Nem todos os conflitos são inevitáveis, mas como muitas vezes se originam de uma comunicação deficiente, tentar comunicar-se bem torna-se um bom meio de prevenção que o profissional pode tentar levar às pessoas que costumam vivenciar conflitos. Os conflitos entre os membros da família são os principais obstáculos para uma coleta eficiente de dados.

Condições físicas entre os familiares
Condições físicas entre os familiares

Para tanto, só podemos repetir de forma mais sucinta o que já foi explicado nos capítulos anteriores, ou seja…

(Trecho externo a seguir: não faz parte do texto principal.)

(* ===== verification/SharedServer.v ===== *)
(** * SharedServer: the reactor over shared connections

    [Server] holds its connections by value.  Here the vector holds
    pointers (the ids of the objects of a [World]), as in the code, and the
    callbacks are those of an application that may reach any connection.
    The vector has the only lasting [std::shared_ptr] to a connection, so
    the object dies when its pointer is overwritten or popped. *)
From S2P Require Import Prelude Vocabulary RingBuffer Frame FixedVector Connection Shared Server Pointers.
From stdpp Require Import gmap.
Open Scope Z_scope.
Open Scope ewss_scope.
Import Conn Handlers Srv Stats Shared.

Module SharedSrv.

(** What an application assigns to the callback members of [Server]: which
    are set ([app_callbacks], as the connections see them) and their
    bodies. *)
Record Application (Sock App : Type) := mk_application {
  app_callbacks : Callbacks Sock;
  app_bodies : SharedHandlers.Bodies Sock App;
}.
Arguments mk_application {Sock App}. Arguments app_callbacks {Sock App}. Arguments app_bodies {Sock App}.

Section server.
Context {Sock App : Type} `{TcpSocket Sock} {target : Target}.
Abbreviation reactor := (ServerOf Z (Application Sock App)).
Abbreviation vec := (FixedVector.FixedVector (option Z) 64).
Implicit Types (s : reactor) (o : Z).

Definition wlift {A} (r : Res A) : W Sock App A := fun w => let! a := r in Ok (a, w).

(** [std::make_shared] under the id [o], and the end of the last
    [std::shared_ptr] to it. *)
Definition create o (c : Connection Sock) : W Sock App unit :=
  fun w => Ok (tt, mk_world (<[o := c]> (alive w)) (app_state w)).
Definition release (p : option Z) : W Sock App unit :=
  fun w => Ok (tt, match p with Some o => mk_world (delete o (alive w)) (app_state w) | None => w end).

Definition env_at s (os : Os Sock) : Env Sock := env_of (app_callbacks (callbacks_ s)) os.

Definition conn_close s (os : Os Sock) o : W Sock App unit :=
  SharedHandlers.close (app_bodies (callbacks_ s)) (env_at s os) o 1000.

(** ** Accepting *)

Definition accept_connection s (tk : Tick Sock) : W Sock App (expected * reactor) :=
  if (max_connections_ s <=? FixedVector.size (connections_ s)) || FixedVector.full (connections_ s)
  then wret (error kMaxConnectionsExceeded, set_stats s (add_rejected (stats_ s))) else
  let (client_sock, s) := accept s tk in
  let err := snd (tk_accept tk) in
  if client_sock <? 0 then
    if negb (retryable err) then wret (error kSocketError, set_stats s (add_socket_error (stats_ s)))
    else wret (success, s)
  else
    let s := prepare_accepted s tk client_sock in
    let conn := next_conn_id s in
    create conn (make_connection (env_at s (tk_os tk (-1))) conn client_sock) ;+
    let s := set_next_id s (u64 (next_conn_id s + 1)) in
    let+ (_, v) := wlift (FixedVector.push_back (connections_ s) (Some conn)) in
    wret (success, set_stats (set_connections s v) (add_accepted (stats_ s))).

Definition handle_listener s (tk : Tick Sock) : W Sock App reactor :=
  if is_overloaded (stats_ s) (max_connections_ s) then wret (refuse_connection s tk)
  else let+ (_, s) := accept_connection s tk in wret s.

(** ** Connection I/O *)

Definition handle_connection_io s (os : Os Sock) (pfd : pollfd) o : W Sock App unit :=
  let bodies := app_bodies (callbacks_ s) in
  let env := env_at s os in
  (if has_event (pfd_revents pfd) POLLIN then
     let+ r := SharedHandlers.handle_read bodies env o in
     if negb (ExpectedVoid.has_value r) then conn_close s os o else wret tt
   else wret tt) ;+
  (if has_event (pfd_revents pfd) POLLOUT then
     let+ r := if use_writev_ s then SharedHandlers.handle_write_vectored bodies env o
               else SharedHandlers.handle_write bodies env o in
     if negb (ExpectedVoid.has_value r) then conn_close s os o else wret tt
   else wret tt) ;+
  (if has_event (pfd_revents pfd) (Z.lor POLLERR POLLHUP) then conn_close s os o else wret tt).

(** ** Removing closed connections *)

Definition pop_connection (v : vec) : W Sock App vec :=
  let+ last := wlift (FixedVector.at_ v (u32 (FixedVector.size v - 1))) in
  let+ (_, v) := wlift (FixedVector.pop_back v) in
  release last ;+ wret v.

Fixpoint remove_loop (fuel : nat) (i removed : Z) (v : vec) : W Sock App (vec * Z) :=
  if negb (i <? FixedVector.size v) then wret (v, removed) else
  match fuel with
  | O => wlift OutOfFuel
  | S fuel' =>
      let+ p := wlift (FixedVector.at_ v i) in
      let+ o := wlift (of_option p) in
      let+ closed := at_ o (gets is_closed) in
      if closed then
        let+ v :=
          if i <? u32 (FixedVector.size v - 1) then
            let+ last := wlift (FixedVector.at_ v (u32 (FixedVector.size v - 1))) in
            let+ v := wlift (FixedVector.assign v (u32 (FixedVector.size v - 1)) None) in
            let+ v := wlift (FixedVector.assign v i last) in
            release p ;+ wret v
          else wret v in
        let+ v := pop_connection v in
        remove_loop fuel' i (u32 (removed + 1)) v
      else remove_loop fuel' (u32 (i + 1)) removed v
  end.

Definition remove_closed_connections s : W Sock App reactor :=
  let+ (v, removed) := remove_loop (Z.to_nat (FixedVector.size (connections_ s))) 0 0 (connections_ s) in
  let s := set_connections s v in
  wret (if 0 <? removed then set_stats s (sub_active (stats_ s) removed) else s).

(** ** The reactor loop *)

Fixpoint fill_pollfds (n : nat) (i : Z) (v : vec) (fds : list pollfd) (nfds : Z) : W Sock App (list pollfd * Z) :=
  match n with
  | O => wret (fds, nfds)
  | S n' =>
      let+ p := wlift (FixedVector.at_ v i) in
      let+ o := wlift (of_option p) in
      let+ has_data := at_ o (gets has_data_to_send) in
      let+ fd := at_ o (gets get_fd) in
      let events := if has_data then Z.lor POLLIN POLLOUT else POLLIN in
      let+ (fds, nfds) := wlift (store_pollfd fds nfds (mk_pollfd fd events 0)) in
      fill_pollfds n' (i + 1) v fds nfds
  end.

Definition prepare_poll s : W Sock App (list pollfd * Z) :=
  let+ (fds, nfds) := wlift (store_pollfd (poll_fds_ s) 0 (mk_pollfd (server_sock_ s) POLLIN 0)) in
  fill_pollfds (Z.to_nat (FixedVector.size (connections_ s))) 0 (connections_ s) fds nfds.

(** The vector does not change while the connections are handled. *)
Fixpoint io_loop (n : nat) (i : Z) s (tk : Tick Sock) : W Sock App unit :=
  match n with
  | O => wret tt
  | S n' =>
      if FixedVector.size (connections_ s) <=? i - 1 then wret tt else
      let+ p := wlift (FixedVector.at_ (connections_ s) (i - 1)) in
      let+ o := wlift (of_option p) in
      let+ pfd := wlift (of_option (poll_fds_ s !! Z.to_nat i)) in
      handle_connection_io s (tk_os tk (i - 1)) pfd o ;+
      io_loop n' (i + 1) s tk
  end.

Fixpoint timeout_loop (n : nat) (i : Z) s (tk : Tick Sock) : W Sock App unit :=
  match n with
  | O => wret tt
  | S n' =>
      let+ p := wlift (FixedVector.at_ (connections_ s) i) in
      let+ o := wlift (of_option p) in
      let+ late := at_ o (gets (fun c => timed_out (tk_late tk i) (app_callbacks (callbacks_ s), c))) in
      (if late then conn_close s (tk_late tk i) o else wret tt) ;+
      timeout_loop n' (i + 1) s tk
  end.

Definition run_iter s (tk : Tick Sock) : W Sock App (bool * reactor) :=
  let+ (fds, nfds) := prepare_poll s in
  let (ret, rev) := tk_poll tk (take (Z.to_nat nfds) fds) in
  let s := set_poll_fds s (set_revents fds rev) in
  let s := set_stats s (set_latency (stats_ s) (u64 (tk_poll_us tk))) in
  if ret <? 0 then wret (false, s) else
  if ret =? 0 then wret (true, s) else
  let+ first := wlift (of_option (poll_fds_ s !! 0%nat)) in
  let+ s := if has_event (pfd_revents first) POLLIN then handle_listener s tk else wret s in
  io_loop (Z.to_nat (nfds - 1)) 1 s tk ;+
  timeout_loop (Z.to_nat (FixedVector.size (connections_ s))) 0 s tk ;+
  let+ s := remove_closed_connections s in
  wret (true, s).

Fixpoint run_loop (ticks : list (Tick Sock)) s : W Sock App reactor :=
  if negb (is_running_ s) then wret s else
  match ticks with
  | [] => wret s
  | tk :: ticks' =>
      let+ (go, s) := run_iter s tk in
      let s := if tk_stop tk then stop s else s in
      if go then run_loop ticks' s else wret s
  end.

Definition run s (ticks : list (Tick Sock)) : W Sock App reactor :=
  run_loop ticks (set_stats (set_running s true) (Stats.reset (stats_ s))).

End server.

End SharedSrv.

(** ** Steps of a run *)
Section steps.
Context {Sock App : Type}.
Implicit Type w : World Sock App.

(** What a first operation returns goes to the rest. *)
Lemma wbind_ok {A B} (m : W Sock App A) (k : A -> W Sock App B) w a w' :
  m w = Ok (a, w') -> wbind m k w = k a w'.
Proof. intros E. unfold wbind. by rewrite E. Qed.
Lemma wbind_assoc {A B C} (m : W Sock App A) (k : A -> W Sock App B) (f : B -> W Sock App C) w :
  wbind m (fun a => wbind (k a) f) w = wbind (wbind m k) f w.
Proof. unfold wbind. by destruct (m w) as [[a w']| |]. Qed.
Lemma wlift_ok {A} (r : Res A) (a : A) w : r = Ok a -> SharedSrv.wlift r w = Ok (a, w).
Proof. by intros ->. Qed.
Lemma wsome {A B} (a : A) (k : A -> W Sock App B) w : wbind (SharedSrv.wlift (of_option (Some a))) k w = k a w.
Proof. done. Qed.

(** A step that only reads an object. *)
Lemma at_gets {A} o (f : Connection Sock -> A) w c : alive w !! o = Some c -> at_ o (gets f) w = Ok (f c, w).
Proof. intros Ea. destruct w as [m l]. cbn in Ea. unfold at_, gets. cbn. by rewrite Ea; cbn; rewrite insert_id. Qed.

End steps.

(** One step whose result is known: of an operation, or of a pure one. *)
Tactic Notation "wrun" uconstr(E) := rewrite (wbind_ok _ _ _ _ _ E).
Tactic Notation "wpure" uconstr(E) := rewrite (wbind_ok _ _ _ _ _ (wlift_ok _ _ _ E)).

(** ** Removing one connection *)
Section removal.
Context {Sock App : Type}.
Implicit Type w : World Sock App.

Definition drop_world w o : World Sock App := mk_world (delete o (alive w)) (app_state w).

(** A closed connection at the loop's position: the last pointer takes its
    place, and the object dies. *)
Lemma remove_here (v : FixedVector.FixedVector (option Z) 64) (pre : list Z) o (l : list Z) w :
  points_to v (pre ++ o :: l) ->
  exists v', (let+ v :=
      if zlen pre <? u32 (FixedVector.size v - 1) then
        let+ last := SharedSrv.wlift (FixedVector.at_ v (u32 (FixedVector.size v - 1))) in
        let+ v := SharedSrv.wlift (FixedVector.assign v (u32 (FixedVector.size v - 1)) None) in
        let+ v := SharedSrv.wlift (FixedVector.assign v (zlen pre) last) in
        SharedSrv.release (Some o) ;+ wret v
      else wret v in
    SharedSrv.pop_connection v) w = Ok (v', drop_world w o)
    /\ points_to v' (pre ++ moved l).
Proof.
  intros Hv. destruct (points_to_size _ _ Hv) as [Hsz Hle]. rewrite zlen_app, zlen_cons in Hsz, Hle.
  pose proof (zlen_nonneg pre). pose proof (zlen_nonneg l). rewrite Hsz.
  replace (zlen pre + (zlen l + 1) - 1) with (zlen pre + zlen l) by lia. rewrite u32_small by lia.
  unfold SharedSrv.pop_connection. destruct l as [|x l _] using rev_ind.
  - rewrite zlen_nil, Z.add_0_r in *. replace (zlen pre <? zlen pre) with false by zcase.
    rewrite (wbind_ok _ _ _ v w eq_refl), Hsz. replace (zlen pre + (0 + 1) - 1) with (zlen pre) by lia. rewrite u32_small by lia.
    assert (Hat : FixedVector.at_ v (zlen pre) = Ok (Some o)).
    { apply (points_to_at v _ _ o Hv); [done|]. unfold zlen. rewrite Nat2Z.id. by apply list_lookup_middle. }
    unfold points_to in Hv. rewrite fmap_app in Hv.
    destruct (pop_back_spec v (Some <$> pre) (Some o) Hv) as (v1 & E & Hv1). wpure Hat. wpure E.
    exists v1. cbn. rewrite app_nil_r. done.
  - rewrite zlen_app in *. change (zlen [x]) with 1 in *. pose proof (zlen_nonneg l).
    replace (zlen pre <? zlen pre + (zlen l + 1)) with true by zcase.
    destruct (swap_pop_spec v pre o l x Hv) as (v1 & v2 & v3 & E0 & E1 & E2 & Elast & E3 & Hv3).
    exists v3. rewrite moved_snoc. split; [|done]. rewrite Z.add_assoc.
    erewrite wbind_ok; [|wpure E0; wpure E1; wpure E2; reflexivity]. cbn beta.
    assert (Hsz2 : FixedVector.size v2 = zlen pre + zlen l + 2).
    { rewrite (assign_size _ _ _ _ E2), (assign_size _ _ _ _ E1), Hsz. lia. }
    rewrite Hsz2. replace (zlen pre + zlen l + 2 - 1) with (zlen pre + zlen l + 1) by lia. rewrite u32_small by lia.
    wpure Elast. wpure E3. done.
Qed.

End removal.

  • permita que os outros expressem suas necessidades, colocar-se no lugar deles para melhor entendê-las.
  • expresse claramente suas próprias necessidades, sem confundi-las com seus desejos.
  • não tome as reivindicações do outro como um questionamento pessoal. Ele tem o direito, assim como nós, de discordar ou de expressar pedidos.
  • escute a expressão das emoções do outro e imagine o que ele está passando.
  • expresse honestamente e claramente suas próprias emoções e ideias.
  • não se deixe dominar por suas próprias emoções ou dominar os outros.
  • escute, receba o que o outro está dizendo, dê sempre um feedback, esclareça o que está sendo dito, verifique se o entendemos, legitime-o valorizando, o que não impede que você não se posicione para opinar com franqueza .
  • respeite sempre o outro, mesmo que seja difícil e tome cuidado para não machucar.
  • lembre-se de que nossos valores, nossas necessidades, nossas opiniões e nossas expectativas mútuas podem nos separar, até mesmo se opor a nós.
  • se surgir uma divergência, procure uma explicação rápida. O litígio acumulado e o não dito são frequentemente muito perniciosos.
  • tenha cuidado com as nossas interpretações, especialmente se não forem refletidas.